Monday January 10, 2022
New York Law Restricts FR Classes in Some Products
The first deadline of a just-signed New York State law (S.4630-B/A.5418-B) on certain classes of flame retardants (FRs) affects electronics displays and stands. Companies will have until the end of 2022 to identify any flame retardants used. Such products also will be subject to a January 1, 2024, ban of FR classes covered by the law – halogenated, organophosphorus, organonitrogen, or nanoscale.
January 1, 2024, also applies to a similar ban for new mattresses and upholstered furniture. On January 1, 2023, such a ban will affect activities like reupholstery and repair. There are exemptions, such as for stitching threads or certain barrier materials on the bottoms of one-sided mattresses. Details of exemptions are on page 3 of the law (bit.ly/3zr3a6j), signed December 31 by Gov. Kathy Hochul (D).
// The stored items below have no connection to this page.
(** * vumi.application.rapidsms_relay

    A shallow embedding of [src/vumi/application/rapidsms_relay.py] (the
    RapidSMS relay application of vumi, Python 2 on Twisted) and the
    properties of its authentication and dispatch pipeline.

    Conventions of the embedding:
    - a Python 2 byte string ([str]) is a [string]: one [ascii] per byte;
    - a text value (a [unicode] object, or a [str] holding ASCII only, which
      is what the configuration loader and [json.loads] hand to this
      module) is a [text]: the list of its code points.  On such values the
      operations this module uses ([==], [join], [encode('utf-8')], use as a
      dict key) depend on the code points only;
    - Python [None] in an optional field is [None] of [option];
    - a raised exception is the [Raise] case of [result];
    - a Twisted Deferred is represented by the way it fires: an [outcome]. *)

From Stdlib Require Import NArith Ascii String List Bool Lia Permutation.
From stdpp Require Import gmap strings list fin_maps.

Local Open Scope string_scope.
Local Open Scope list_scope.

(** ** Python values shared by the whole module *)

Module Py.

(** Code points and text. *)
Definition codepoint := N.
Definition text := list codepoint.

(** The text denoted by an ASCII literal of the source. *)
Definition u (s : string) : text := map N_of_ascii (list_ascii_of_string s).

(** The exceptions this module can raise or let through. *)
Inductive exn :=
| ValueError
| KeyError (key : text)
| TypeError
| NameError (name : string)
| AttributeError
| ConfigError (auth_method : option text)
| UnauthorizedLogin
| Exception (message : string).

Inductive result (A : Type) :=
| Ok (a : A)
| Raise (e : exn).
Arguments Ok {A} a.
Arguments Raise {A} e.

Definition bind {A B} (r : result A) (k : A -> result B) : result B :=
  match r with
  | Ok a => k a
  | Raise e => Raise e
  end.

Definition opt_bind {A B} (o : option A) (k : A -> option B) : option B :=
  match o with Some a => k a | None => None end.

(** [sep.join(items)]: every item must be a string; [None] among them is
    a [TypeError]. *)
Fixpoint join (sep : text) (items : list (option text)) : result text :=
  match items with
  | [] => Ok []
  | None :: _ => Raise TypeError
  | Some s :: rest =>
      match rest with
      | [] => Ok s
      | _ :: _ => bind (join sep rest) (fun r => Ok (s ++ sep ++ r))
      end
  end.

End Py.

Notation "x <- c1 ;; c2" := (Py.bind c1 (fun x => c2))
  (at level 100, c1 at next level, right associativity).

(** ** [text.encode('utf-8')] *)

Module Utf8.
Import Py.
Local Open Scope N_scope.

Definition byte (n : N) : ascii := ascii_of_N n.

(** The bytes of one code point. *)
Definition encode_codepoint (c : codepoint) : list ascii :=
  if c <? 0x80 then [byte c]
  else if c <? 0x800 then
    [byte (0xC0 + c / 0x40); byte (0x80 + c mod 0x40)]
  else if c <? 0x10000 then
    [byte (0xE0 + c / 0x1000); byte (0x80 + (c / 0x40) mod 0x40);
     byte (0x80 + c mod 0x40)]
  else
    [byte (0xF0 + c / 0x40000); byte (0x80 + (c / 0x1000) mod 0x40);
     byte (0x80 + (c / 0x40) mod 0x40); byte (0x80 + c mod 0x40)].

Definition encode_list (t : text) : list ascii :=
  flat_map encode_codepoint t.

Definition encode (t : text) : string :=
  string_of_list_ascii (encode_list t).

(** [bytes.decode('utf-8')], as far as the round trip needs it: every
    sequence the encoder produces is read back; overlong forms are not
    rejected. *)

(** The six payload bits of a continuation byte [10xxxxxx]. *)
Definition continuation (b : ascii) : option N :=
  let n := N_of_ascii b in
  if (0x80 <=? n) && (n <? 0xC0) then Some (n - 0x80) else None.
Violators risks maximum fines of $1,000 to $2,500 per day, depending on the situations.
In a press release (on.ny.gov/3q0CLsN) about signing the bill, the governor asserted, "[T]hese toxic chemicals have limited value, if any, in preventing or suppressing fires, as other states that have enacted legislation have not experienced more fires or new safety concerns associated with the removal of those chemicals from products."
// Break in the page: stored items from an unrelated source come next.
Definition keys : list Key := [
  mkKey "Escape" 0 0 100 ["ESC"];
  mkKey "Key1" 100 0 100 ["!"; "1"];
  mkKey "Key2" 200 0 100 [utf8 [34]; "2"];
  mkKey "Key3" 300 0 100 ["#"; "3"];
  mkKey "Key4" 400 0 100 ["$"; "4"];
  mkKey "Key5" 500 0 100 ["%"; "5"];
  mkKey "Key6" 600 0 100 ["&amp;"; "6"];
  mkKey "Key7" 700 0 100 ["'"; "7"];
  mkKey "Key8" 800 0 100 ["("; "8"];
  mkKey "Key9" 900 0 100 [")"; "9"];
  mkKey "Key0" 1000 0 100 ["_"; "0"];
  mkKey "Minus" 1100 0 100 ["="; "-"];
  mkKey "Caret" 1200 0 100 [utf8 [195; 130; 194; 163]; utf8 [195; 162; 226; 128; 160; 226; 128; 152]];
  mkKey "Clear" 1300 0 100 ["CLR"];
  mkKey "Delete" 1400 0 100 ["DEL"];
  mkKey "Numpad7" 1500 0 100 ["F7"];
  mkKey "Numpad8" 1600 0 100 ["F8"];
  mkKey "Numpad9" 1700 0 100 ["F9"];
  mkKey "JoystickUp" 2000 0 100 [utf8 [195; 162; 226; 128; 161; 194; 167]];
  mkKey "Tab" 0 100 125 ["TAB"];
  mkKey "Q" 125 100 100 ["Q"];
  mkKey "W" 225 100 100 ["W"];
  mkKey "E" 325 100 100 ["E"];
  mkKey "R" 425 100 100 ["R"];
  mkKey "T" 525 100 100 ["T"];
  mkKey "Y" 625 100 100 ["Y"];
  mkKey "U" 725 100 100 ["U"];
  mkKey "I" 825 100 100 ["I"];
  mkKey "O" 925 100 100 ["O"];
  mkKey "P" 1025 100 100 ["P"];
  mkKey "At" 1125 100 100 ["|"; "@"];
  mkKey "BracketLeft" 1225 100 100 ["{"; "["];
  mkKey "Enter" 1325 100 175 ["RETURN"];
  mkKey "Numpad4" 1500 100 100 ["F4"];
  mkKey "Numpad5" 1600 100 100 ["F5"];
  mkKey "Numpad6" 1700 100 100 ["F6"];
  mkKey "JoystickLeft" 1900 100 100 [utf8 [195; 162; 226; 128; 161; 194; 166]];
  mkKey "JoystickIcon" 2000 100 100 [utf8 [195; 176; 197; 184; 226; 128; 162; 194; 185]];
  mkKey "JoystickRight" 2100 100 100 [utf8 [195; 162; 226; 128; 161; 194; 168]];
  mkKey "CapsLock" 0 200 150 ["CAPS"; "LOCK"];
  mkKey "A" 150 200 100 ["A"];
  mkKey "S" 250 200 100 ["S"];
  mkKey "D" 350 200 100 ["D"];
  mkKey "F" 450 200 100 ["F"];
  mkKey "G" 550 200 100 ["G"];
  mkKey "H" 650 200 100 ["H"];
  mkKey "J" 750 200 100 ["J"];
  mkKey "K" 850 200 100 ["K"];
  mkKey "L" 950 200 100 ["L"];
  mkKey "Colon" 1050 200 100 ["*"; ":"];
  mkKey "Semicolon" 1150 200 100 ["+"; ";"];
  mkKey "BracketRight" 1250 200 100 ["}"; "]"];
  mkKey "Numpad1" 1500 200 100 ["F1"];
  mkKey "Numpad2" 1600 200 100 ["F2"];
  mkKey "Numpad3" 1700 200 100 ["F3"];
  mkKey "JoystickDown" 2000 200 100 [utf8 [195; 162; 226; 128; 161; 194; 169]];
  mkKey "ShiftLeft" 0 300 200 ["SHIFT"];
  mkKey "Z" 200 300 100 ["Z"];
  mkKey "X" 300 300 100 ["X"];
  mkKey "C" 400 300 100 ["C"];
  mkKey "V" 500 300 100 ["V"];
  mkKey "B" 600 300 100 ["B"];
  mkKey "N" 700 300 100 ["N"];
  mkKey "M" 800 300 100 ["M"];
  mkKey "Comma" 900 300 100 ["&lt;"; ","];
  mkKey "Period" 1000 300 100 ["&gt;"; "."];
  mkKey "Slash" 1100 300 100 ["?"; "/"];
  mkKey "Backslash" 1200 300 100 ["`"; "\"];
  mkKey "ShiftRight" 1300 300 200 ["SHIFT"];
  mkKey "Numpad0" 1500 300 100 ["F0"];
  mkKey "ArrowUp" 1600 300 100 [utf8 [195; 162; 226; 128; 161; 194; 167]];
  mkKey "NumpadPeriod" 1700 300 100 ["."];
  mkKey "JoystickFire1" 1900 300 100 ["FIRE 1"];
  mkKey "JoystickFire2" 2000 300 100 ["FIRE 2"];
  mkKey "JoystickFire3" 2100 300 100 ["FIRE 3"];
  mkKey "Control" 0 400 200 ["CONTROL"];
  mkKey "Copy" 200 400 175 ["COPY"];
  mkKey "NumpadEnter" 1175 400 325 ["ENTER"];
  mkKey "ArrowLeft" 1500 400 100 [utf8 [195; 162; 226; 128; 161; 194; 166]];
  mkKey "ArrowDown" 1600 400 100 [utf8 [195; 162; 226; 128; 161; 194; 169]];
  mkKey "ArrowRight" 1700 400 100 [utf8 [195; 162; 226; 128; 161; 194; 168]]
]%string.

(** ** The SVG synthesizer (main, lines 308-327) *)

Local Open Scope string_scope.

(** The double quote character of the attribute values. *)
Definition dq : string := utf8 [34%Z].

(** [str(n)] for an [int]: decimal digits, with a leading minus sign for a
    negative number. *)
Definition str (n : Z) : string := NilZero.string_of_int (Z.to_int n).

(** [svg = '<svg xmlns=... viewBox=...>'], line 308. *)
Definition svg_open : string :=
  "<svg xmlns=" ++ dq ++ "http://www.w3.org/2000/svg" ++ dq ++
  " viewBox=" ++ dq ++ "0 0 2200 500" ++ dq ++ ">".

(** The f-string of lines 319, 323 and 325: one [<text>] element. *)
Definition text_element (x y size : Z) (label : string) : string :=
  "<text x=" ++ dq ++ str x ++ dq ++
  " y=" ++ dq ++ str y ++ dq ++
  " font-family=" ++ dq ++ "Open Sans" ++ dq ++
  " font-size=" ++ dq ++ str size ++ dq ++
  " fill=" ++ dq ++ "white" ++ dq ++
  " stroke=" ++ dq ++ "white" ++ dq ++
  " text-anchor=" ++ dq ++ "middle" ++ dq ++
  " dominant-baseline=" ++ dq ++ "middle" ++ dq ++ ">" ++
  label ++ "</text>".

(** [s in [s1, ..., sn]] on strings. *)
Definition in_list (s : string) (l : list string) : bool :=
  existsb (String.eqb s) l.

(** The document built for one key. Indexing [key.labels] past its end
    raises [IndexError]. *)
Definition synthesize (key : Key) : result string :=
  let svg := svg_open in
  let x := (x key + width key / 2)%Z in
  let! svg :=
    if (length (labels key) =? 1)%nat then
      let size :=
        if in_list (name key) ["JoystickFire1"; "JoystickFire2"; "JoystickFire3"]
        then 25%Z
        else if in_list (name key) ["JoystickIcon"] then 70%Z
        else 30%Z in
      let y := (y key + 50)%Z in
      let! label0 := index (labels key) 0 in
      Ok (svg ++ text_element x y size label0)
    else
      let size := 30%Z in
      let y1 := (y key + 35)%Z in
      let! label0 := index (labels key) 0 in
      let svg := svg ++ text_element x y1 size label0 in
      let y2 := (y key + 70)%Z in
      let! label1 := index (labels key) 1 in
      Ok (svg ++ text_element x y2 size label1)
  in
  Ok (svg ++ "</svg>").

(** ** The file system and the transient files *)

Abbreviation filesystem := (gmap string bytes).

(** A command acts on the file system and returns a value or raises; the
    effects made before an exception stay. *)
Definition cmd (A : Type) : Type := filesystem -> filesystem * result A.

Definition cmd_bind {A B : Type} (c : cmd A) (k : A -> cmd B) : cmd B :=
  fun fs =>
    match c fs with
    | (fs', Ok a) => k a fs'
    | (fs', Raise e) => (fs', Raise e)
    end.

Notation "'do!' v ':=' c 'in' k" := (cmd_bind c (fun v => k))
  (at level 10, v name, c at level 100, k at level 200).
Notation "c ';;' k" := (cmd_bind c (fun _ => k))
  (at level 100, k at level 200, right associativity).

(** A computation without effects, run as a command. *)
Definition lift {A : Type} (r : result A) : cmd A := fun fs => (fs, r).

(** [try: body except FileNotFoundError: pass]. *)
Definition try_except_FileNotFoundError_pass (body : cmd unit) : cmd unit :=
  fun fs =>
    match body fs with
    | (fs', Raise FileNotFoundError) => (fs', Ok tt)
    | other => other
    end.

(** [os.remove(path)]. *)
Definition os_remove (path : string) : cmd unit :=
  fun fs =>
    match fs !! path with
    | Some _ => (delete path fs, Ok tt)
    | None => (fs, Raise FileNotFoundError)
    end.

(** The directory part of a path name: the text before its last slash.
    A path name without a slash names a file of the current directory. *)
Fixpoint dirname (path : string) : option string :=
  match path with
  | "" => None
  | String c rest =>
      match dirname rest with
      | Some directory => Some (String c directory)
      | None => if Ascii.eqb c "/" then Some "" else None
      end
  end.


(** Whether [open(path, "wb")] finds the directory of [path]. *)
Definition can_create (directories : gset string) (path : string) : bool :=
  match dirname path with
  | None => true
  | Some directory => bool_decide (directory ∈ directories)
  end.

(** [open(path, "wb")] followed by the writes [data], then the file closed:
    the file is created or replaced; when its directory does not exist,
    [open] raises [FileNotFoundError] and nothing is written. *)
Definition write_file (directories : gset string) (path : string) (data : bytes) :
    cmd unit :=
  fun fs =>
    if can_create directories path
    then (<[path := data]> fs, Ok tt)
    else (fs, Raise FileNotFoundError).

(** [open(path, "rb")] and the content read from it. *)
Definition read_file (path : string) : cmd bytes :=
  fun fs =>
    match fs !! path with
    | Some data => (fs, Ok data)
    | None => (fs, Raise FileNotFoundError)
    end.

(** Lines 303-306: the previous output file is removed if it exists. *)
Definition remove_output (output_filename : string) : cmd unit :=
  try_except_FileNotFoundError_pass (os_remove output_filename).

(** Lines 348-352: both removals stand in one [try] block. *)
Definition cleanup : cmd unit :=
  try_except_FileNotFoundError_pass
    (os_remove "temp_in.svg" ;; os_remove "temp_out.svg").

(** Line 302: the per-key output file. *)
Definition output_filename (key : Key) : string :=
  "../assets/keys/" ++ name key ++ ".partial.svg".

Section Pipeline.

(** The directories that exist during the run. *)
Variable directories : gset string.

(** The external converter, [os.system('inkscape ... temp_in.svg -o
    temp_out.svg')]: an arbitrary action on the file system, whose exit
    status the script does not look at. *)
Variable inkscape : filesystem -> filesystem.

Definition os_system_inkscape : cmd unit := fun fs => (inkscape fs, Ok tt).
Passage follows last year 's announcement by the state's Department of Environmental Conservation (PSL, 9/20/21) that it favored a class-based approach to organohalogen FRs (OFRs) for deciding reporting needs for children's products.
The agency said it was relying on work done for CPSC by the National Academy of Sciences, which suggested (PSL, 5/27/19) that treating OFRs as a single class would be unfeasible, but splitting them into 14 subclasses might work. The project stemmed from a petition granted by CPSC in 2017 (PSL, 9/25/17). It sought a national ban of non-polymeric additive OFRs in children's products, residential furniture, mattresses/pads, and electronics enclosures.
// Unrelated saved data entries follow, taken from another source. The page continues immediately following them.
(** * gke-managed-certs: the reconciliation core, embedded and verified

    The development follows the sources:
    - [pkg/controller/sslcertificatemanager/manager.go], first part: the
      [SslCertificateManager] wrapping the provisioning API (module [Manager]);
    - the same file, second part: the [McertController] with its state
      initialisation and its periodic resynchronisation (module [Mcert]);
    - [pkg/controller/controller.go]: the supervisor [Controller.Run]
      (module [Supervisor]);
    - [e2e/deploy.go]: the custom resource definition installed by [deployCRD]
      (module [Crd]), and [deployCRD], [deployController] and
      [deleteController] themselves (module [Deploy]).

    Go values are modelled as follows: an [error] result is [option error]
    ([None] is [nil]); a nil-able pointer is an [option]; a Go [map] is a
    [gmap]; receivers that mutate collaborators are functions in a state
    monad over an explicit world. *)

From Stdlib Require Import String Ascii List Bool Arith Lia Permutation.
From stdpp Require Import gmap strings list fin_maps.

Import ListNotations.
Set Warnings "-register-all,-clear-no-such-hyp".
Local Open Scope string_scope.
Local Open Scope list_scope.

(** ** A small state monad for code that mutates its collaborators *)

Definition M (W A : Type) : Type := W -> A * W.

Definition ret {W A} (a : A) : M W A := fun w => (a, w).

Definition bind {W A C} (c : M W A) (k : A -> M W C) : M W C :=
  fun w => let (a, w') := c w in k a w'.

Definition modify {W} (f : W -> W) : M W unit := fun w => (tt, f w).

Declare Scope go_scope.
Delimit Scope go_scope with go.
Notation "'let*' x ':=' c 'in' k" := (bind c (fun x => k))
  (at level 10, x pattern, c at level 100, k at level 200) : go_scope.
Notation "c ';;' k" := (bind c (fun _ => k))
  (at level 100, k at level 200, right associativity) : go_scope.
Local Open Scope go_scope.

(** Go's [for _, x := range xs { body }] over a slice. *)
Fixpoint forRange {W A} (xs : list A) (body : A -> M W unit) : M W unit :=
  match xs with
  | [] => ret tt
  | x :: rest => body x ;; forRange rest body
  end.

(** ** Errors of the provisioning API *)

Module Http.

(** Modelled from the spec: package [pkg/utils/http] is not among the
    sources.  Section 6 of the specification says that the errors of the
    provisioning backend "are distinguishable into at least not found,
    quota exceeded, and other"; the message of a generic error is kept. *)
Inductive error : Type :=
| NotFound
| QuotaExceeded
| Other (msg : string).

(** Modelled from the spec: [http.IsNotFound], the "not found" class. *)
Definition IsNotFound (err : error) : bool :=
  match err with NotFound => true | _ => false end.

(** Modelled from the spec: [http.IsQuotaExceeded], the "quota exceeded"
    class. *)
Definition IsQuotaExceeded (err : error) : bool :=
  match err with QuotaExceeded => true | _ => false end.

(** Modelled from the spec: [http.IgnoreNotFound], which turns a "not
    found" error into [nil] ("not found is treated as success") and
    returns every other result as it is. *)
Definition IgnoreNotFound (err : option error) : option error :=
  match err with
  | Some e => if IsNotFound e then None else Some e
  | None => None
  end.

(** Modelled from the spec: [err.Error()], the text of an error.  The
    texts of the two classified errors are not in the sources; the name of
    the class stands for them. *)
Definition Error (err : error) : string :=
  match err with
  | NotFound => "notFound"
  | QuotaExceeded => "quotaExceeded"
  | Other msg => msg
  end.

End Http.

Export Http.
In mid-2020 (PSL, 7/6/20), agency staff explained that the resulting work was proceeding in seven broad areas involving a list of chemicals, scopes of subclasses, risk assessments, toxicity assessments, best practices, identifying OFRs used in consumer products, and lessons and suggested updates.
CPSC upholstered furniture work since was affected by a U.S. law (PSL, 1/4/21) to adopt California's TB-117-2013.